_EXERCISE INPUT_
==*==
(** * Clinical-rounds viewer: a shallow embedding of its state logic

    The development follows the TypeScript sources of the viewer:
    - [PatientSlice]   : src/store/patientSlice.ts (Redux reducers, on
                         integer payloads)
    - [PatientStore]   : src/store/patientSlice.ts (the reducers on every
                         number)
    - [AuthConfig]     : src/auth/authConfig.ts (environment validation)
    - [Store]          : src/store/index.ts (getAuthToken, fetchPatient,
                         startWritingTask) and components/patient.tsx
    - [PatientSOAP]    : components/PatientSOAP.tsx (round normalisation,
                         role filter, role toggle)
    - [Binary64]       : the doubles of the language, from the Standard
                         Library's specification of IEEE 754
    - [ScrollSpy]      : components/PatientSOAP.tsx (scroll spy)
    - [Backend]        : src/store/index.ts (URLs, checkUserGroupMembership,
                         getUserProfileWithValidation)
    - [MsalConfig]     : src/auth/authConfig.ts (msalConfig, securityGroups)
                         and components/LoginComponent.tsx
    - [PatientCards]   : components/PatientId.tsx (formatDate) and
                         components/PatientStats.tsx (formatPredictionName)
    - [SoapControls]   : components/PatientSOAP.tsx (toggleAllRoles, the
                         empty rendering)

    JavaScript strings are modelled as [string] over the code points
    0..255; objects used as dictionaries are [gmap string _]; [Set<string>]
    is [gset string]; arrays are lists. Code that awaits the browser, the
    network or the identity library runs in a monad [Store.M] of
    exceptions over a world that holds the scripted answers of the library
    and the trace of the calls made. The scroll spy computes on binary64
    numbers; the payload of a reducer, which is only compared, is a number
    given by its value. *)

From Stdlib Require Import ZArith Ascii String QArith Sorted SpecFloat.
From stdpp Require Import gmap strings list pretty.

Close Scope Q_scope.

(** ** JavaScript string primitives used by the sources *)
Module JsString.

(** White space removed by [String.prototype.trim], restricted to the
    code points 0..255: TAB, LF, VT, FF, CR, SPACE and NBSP. *)
Definition is_ws (c : ascii) : bool :=
  let n := nat_of_ascii c in
  (Nat.leb 9 n && Nat.leb n 13) || Nat.eqb n 32 || Nat.eqb n 160.

Fixpoint trimStart (s : string) : string :=
  match s with
  | EmptyString => EmptyString
  | String c s' => if is_ws c then trimStart s' else s
  end.

(** [trimEnd] drops the trailing white space: a character is kept when
    something non-blank follows it or it is itself non-blank. *)
Fixpoint trimEnd (s : string) : string :=
  match s with
  | EmptyString => EmptyString
  | String c s' =>
      match trimEnd s' with
      | EmptyString => if is_ws c then EmptyString else String c EmptyString
      | t => String c t
      end
  end.

Definition trim (s : string) : string := trimEnd (trimStart s).

(** [s.startsWith(p)] *)
Fixpoint startsWith (p s : string) : bool :=
  match p, s with
  | EmptyString, _ => true
  | String a p', String b s' => if Ascii.eqb a b then startsWith p' s' else false
  | String _ _, EmptyString => false
  end.

(** [s.toUpperCase()] on the letters a..z. *)
Definition upper_char (c : ascii) : ascii :=
  let n := nat_of_ascii c in
  if Nat.leb 97 n && Nat.leb n 122 then ascii_of_nat (n - 32) else c.

Fixpoint toUpperCase (s : string) : string :=
  match s with
  | EmptyString => EmptyString
  | String c s' => String (upper_char c) (toUpperCase s')
  end.

(** [parts.join(sep)] *)
Fixpoint join (sep : string) (parts : list string) : string :=
  match parts with
  | [] => EmptyString
  | [p] => p
  | p :: rest => p +:+ sep +:+ join sep rest
  end.

(** [s.split(c)] for a one-character separator: never the empty list,
    and a trailing separator produces a trailing empty piece. *)
Fixpoint split (sep : ascii) (s : string) : list string :=
  match s with
  | EmptyString => [EmptyString]
  | String c s' =>
      if Ascii.eqb c sep then EmptyString :: split sep s'
      else match split sep s' with
           | [] => [String c EmptyString]
           | p :: ps => String c p :: ps
           end
  end.

(** Truthiness of a string: only the empty string is falsy. *)
Definition truthy (s : string) : bool :=
  match s with EmptyString => false | _ => true end.

(** [/^\d+$/.test(k)] *)
Definition is_digit (c : ascii) : bool :=
  let n := nat_of_ascii c in Nat.leb 48 n && Nat.leb n 57.

Fixpoint all_digits (s : string) : bool :=
  match s with
  | EmptyString => true
  | String c s' => is_digit c && all_digits s'
  end.

Definition is_round_number (k : string) : bool :=
  truthy k && all_digits k.

Definition LF : ascii := ascii_of_nat 10.

End JsString.

(** ** src/store/patientSlice.ts on integer payloads *)
Module PatientSlice.

(** A [string] slot that may hold [undefined] (an array hole, or a read
    past the end of an array). *)
Inductive jsstr : Type :=
| Undefined
| Str (s : string).

#[global] Instance jsstr_eq_dec : EqDecision jsstr.
Proof. solve_decision. Defined.

(** String conversion performed by [+=]. *)
Definition to_string (v : jsstr) : string :=
  match v with Undefined => "undefined" | Str s => s end.

(** [arr[i]] *)
Definition array_get (arr : list jsstr) (i : nat) : jsstr :=
  default Undefined (arr !! i).

(** [arr[i] = v]: in range the slot is replaced; past the end the array
    grows to length [i + 1], the new slots before [i] being holes. *)
Definition array_set (arr : list jsstr) (i : nat) (v : jsstr) : list jsstr :=
  if decide (i < length arr) then <[i := v]> arr
  else arr ++ replicate (i - length arr) Undefined ++ [v].

(** [IPatientCollection] with [current] an array index, as it is for
    as long as the payloads of [setCurrentPatient] are integers (zero,
    [length - 1], or a range-checked integer payload); [PatientStore]
    below has the reducers on every number. *)
Record IPatientCollection : Type := mkState {
  current : nat;
  patients : list jsstr;
  currentPatient : jsstr
}.
Definition Mul {E} (d d2 : Decimal) : outcome E Decimal :=
  let expInt64 := exp d + exp d2 in
  if in_int32 expInt64 then Return (mkDecimal (value d * value d2) expInt64)
  else Panic "exponent overflows an int32!".

(** [QuoRem]: quotient truncated at [precision] decimal places, and the
    remainder.  [big.Int.QuoRem] is truncated division. *)
Definition QuoRem {E} (d d2 : Decimal) (precision : Z) : outcome E (Decimal * Decimal) :=
  if value d2 =? 0 then Panic "decimal division by 0"
  else
    let scale := wrap32 (- precision) in
    let e := exp d - exp d2 - scale in
    if negb (in_int32 e) then Panic "overflow in decimal QuoRem"
    else
      let '(aa, bb, scalerest) :=
        if e <? 0 then (value d, value d2 * 10 ^ (- e), exp d)
        else (value d * 10 ^ e, value d2, wrap32 (scale + exp d2)) in
      Return (mkDecimal (Z.quot aa bb) scale, mkDecimal (Z.rem aa bb) scalerest).

(** [DivRound]: the quotient rounded half away from zero at [precision]
    places, decided by comparing twice the remainder with the divisor. *)
Definition DivRound {E} (d d2 : Decimal) (precision : Z) : outcome E Decimal :=
  qr <-! QuoRem d d2 precision ;;
  let '(q, r) := qr in
  let rv2 := Z.shiftl (Z.abs (value r)) 1 in
  let r2 := mkDecimal rv2 (wrap32 (exp r + precision)) in
  let c := Cmp r2 (Abs d2) in
  if c <? 0 then Return q
  else if Z.sgn (value d) * Z.sgn (value d2) <? 0 then Return (Sub q (New 1 (wrap32 (- precision))))
  else Return (Add q (New 1 (wrap32 (- precision)))).

Definition Div {E} (d d2 : Decimal) : outcome E Decimal :=
  DivRound d d2 DivisionPrecision.

(** [Round]: half away from zero at [places] decimal places; a value that
    already has exponent [-places] is returned as it is. *)
Definition Round (d : Decimal) (places : Z) : Decimal :=
  if exp d =? wrap32 (- places) then d
  else
    let ret := rescale d (wrap32 (wrap32 (- places) - 1)) in
    let v1 := if value ret <? 0 then value ret - 5 else value ret + 5 in
    let m := v1 mod 10 in
    let v2 := v1 / 10 in
    let v3 := if (v2 <? 0) && negb (m =? 0) then v2 + 1 else v2 in
    mkDecimal v3 (wrap32 (exp ret + 1)).

End decimal.

(* ===================================================================== *)
(** ** Package [entities]: the currency registry                          *)
(* ===================================================================== *)

Module entities.
Import decimal.

Record Currency : Type := mkCurrency {
  Code : string;
  DecimalPlaces : Z;
  RateToUSD : Decimal
}.

Record ExchangeRate : Type := mkExchangeRate {
  rate_From : string;
  rate_To : string;
  Rate : Decimal
}.

Record ExchangeResult : Type := mkExchangeResult {
  From : string;
  To : string;
  Amount : Decimal
}.

(** The float literals of the registry: 0.00002461, 0.0001428, 6.87, 0.999
    and 57037.22. *)
Definition CryptoCurrencies : gmap string Currency :=
  list_to_map
    [ ("BEER",  mkCurrency "BEER"  18 (NewFromFloat (mkFloat 2461 (-8))));
      ("FLOKI", mkCurrency "FLOKI" 18 (NewFromFloat (mkFloat 1428 (-7))));
      ("GATE",  mkCurrency "GATE"  18 (NewFromFloat (mkFloat 687 (-2))));
      ("USDT",  mkCurrency "USDT"  6  (NewFromFloat (mkFloat 999 (-3))));
      ("WBTC",  mkCurrency "WBTC"  8  (NewFromFloat (mkFloat 5703722 (-2)))) ].

Definition RoundToDecimalPlaces (c : Currency) (amount : Decimal) : Decimal :=
  Round amount (DecimalPlaces c).

Definition IsValid (c : Currency) : bool :=
  negb (String.eqb (Code c) "") && GreaterThan (RateToUSD c) Zero.

(** The error of [GetCurrency]: "currency %s not supported". *)
Inductive error : Type :=
| ErrNotSupported (code : string).

Definition GetCurrency (code : string) : outcome error Currency :=
  match CryptoCurrencies !! code with
  | Some currency => Return currency
  | None => Fail (ErrNotSupported code)
  end.

End entities.

(* ===================================================================== *)
(** ** Package [queries]: the converter                                   *)
(* ===================================================================== *)

Module ExchangeQueryHandler.
Import Strings decimal entities.

Record ExchangeQuery : Type := mkExchangeQuery {
  q_From : string;
  q_To : string;
  q_Amount : string
}.

Inductive error : Type :=
| ErrParametersRequired                       (* "from, to, and amount parameters are required" *)
| ErrInvalidAmount (cause : decimal.error)    (* "invalid amount: %w" *)
| ErrAmountNotPositive                        (* "amount must be positive" *)
| ErrUnsupportedCurrency (code : string).     (* "unsupported currency %s" *)

Definition normalize (s : string) : string := ToUpper (TrimSpace s).
(** * similarityEngine.js: comparable-property ranking

    A shallow embedding of [src/similarityEngine.js] and proofs about its
    configuration merge, candidate filter, similarity score and ranking.

    Modelling conventions.
    - A JavaScript number is an exact rational or one of the three special
      values NaN, +Infinity, -Infinity.  Division by zero, NaN propagation
      and comparisons against NaN follow IEEE 754 / ECMAScript; the rounding
      of binary64 arithmetic is not modelled, and -0 is identified with 0.
    - A JavaScript value is [undefined], [null], a boolean, a number, a
      string or a plain object (a finite map from property names to values).
      Arrays appear only as the two fetched row lists.
    - What the engine gets from its host (the two data-provider queries, the
      default-configuration fetch, [JSON.parse] and the string-to-number
      conversion) is an interface, [Host]; every theorem holds for every
      host.
    - [console] output and the module-level [defaultAlgo] cache are state,
      threaded through a small state-and-exception monad.
    - [Array.prototype.sort] is a stable insertion sort driven by the
      comparator; on scores without NaN every stable sort gives the same
      list.
    - The host is typed: the default-configuration file holds the three
      groups as objects, the provider answers with lists of rows, and
      every rejected promise is the one exception [Rejected]. The
      untyped loader is [loadDefaultAlgoRaw].
    - Where rounding decides a statement, the function is given a second
      time on binary64 numbers, in module [Binary64]. *)

From Stdlib Require Import QArith Qabs Qminmax Qround Lqa Lia List Sorted.
From stdpp Require Import gmap strings list sorting pretty.
From Stdlib Require PrimFloat.

#[local] Set Warnings "-register-all".
#[local] Open Scope Q_scope.

(** ** JavaScript numbers *)

Inductive num : Type :=
  | NaN
  | PInf
  | NInf
  | Fin (q : Q).

Definition Qlt_bool (x y : Q) : bool := negb (Qle_bool y x).

Module Num.

Definition of_nat (n : nat) : num := Fin (inject_Z (Z.of_nat n)).

Definition isNaN (a : num) : bool :=
  match a with NaN => true | _ => false end.

(** Sign of a number that is not NaN ([Eq] for zero and for NaN). *)
Definition sign (a : num) : comparison :=
  match a with
  | NaN => Eq
  | PInf => Gt
  | NInf => Lt
  | Fin q => q ?= 0
  end.

Definition neg (a : num) : num :=
  match a with
  | NaN => NaN
  | PInf => NInf
  | NInf => PInf
  | Fin q => Fin (- q)
  end.

Definition add (a b : num) : num :=
  match a, b with
  | NaN, _ | _, NaN => NaN
  | PInf, NInf | NInf, PInf => NaN
  | PInf, _ | _, PInf => PInf
  | NInf, _ | _, NInf => NInf
  | Fin x, Fin y => Fin (x + y)
  end.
==*==
_EXERCISE REQUIREMENTS_
Please return only the lines above, starting at the line that has "(mkFloat 999 (-3))));" and ending at the line that has "Import Strings decimal entities.", keeping both and leaving each one unchanged.

_TASK ANSWER_
      ("USDT",  mkCurrency "USDT"  6  (NewFromFloat (mkFloat 999 (-3))));
      ("WBTC",  mkCurrency "WBTC"  8  (NewFromFloat (mkFloat 5703722 (-2)))) ].

Definition RoundToDecimalPlaces (c : Currency) (amount : Decimal) : Decimal :=
  Round amount (DecimalPlaces c).

Definition IsValid (c : Currency) : bool :=
  negb (String.eqb (Code c) "") && GreaterThan (RateToUSD c) Zero.

(** The error of [GetCurrency]: "currency %s not supported". *)
Inductive error : Type :=
| ErrNotSupported (code : string).

Definition GetCurrency (code : string) : outcome error Currency :=
  match CryptoCurrencies !! code with
  | Some currency => Return currency
  | None => Fail (ErrNotSupported code)
  end.

End entities.

(* ===================================================================== *)
(** ** Package [queries]: the converter                                   *)
(* ===================================================================== *)

Module ExchangeQueryHandler.
Import Strings decimal entities.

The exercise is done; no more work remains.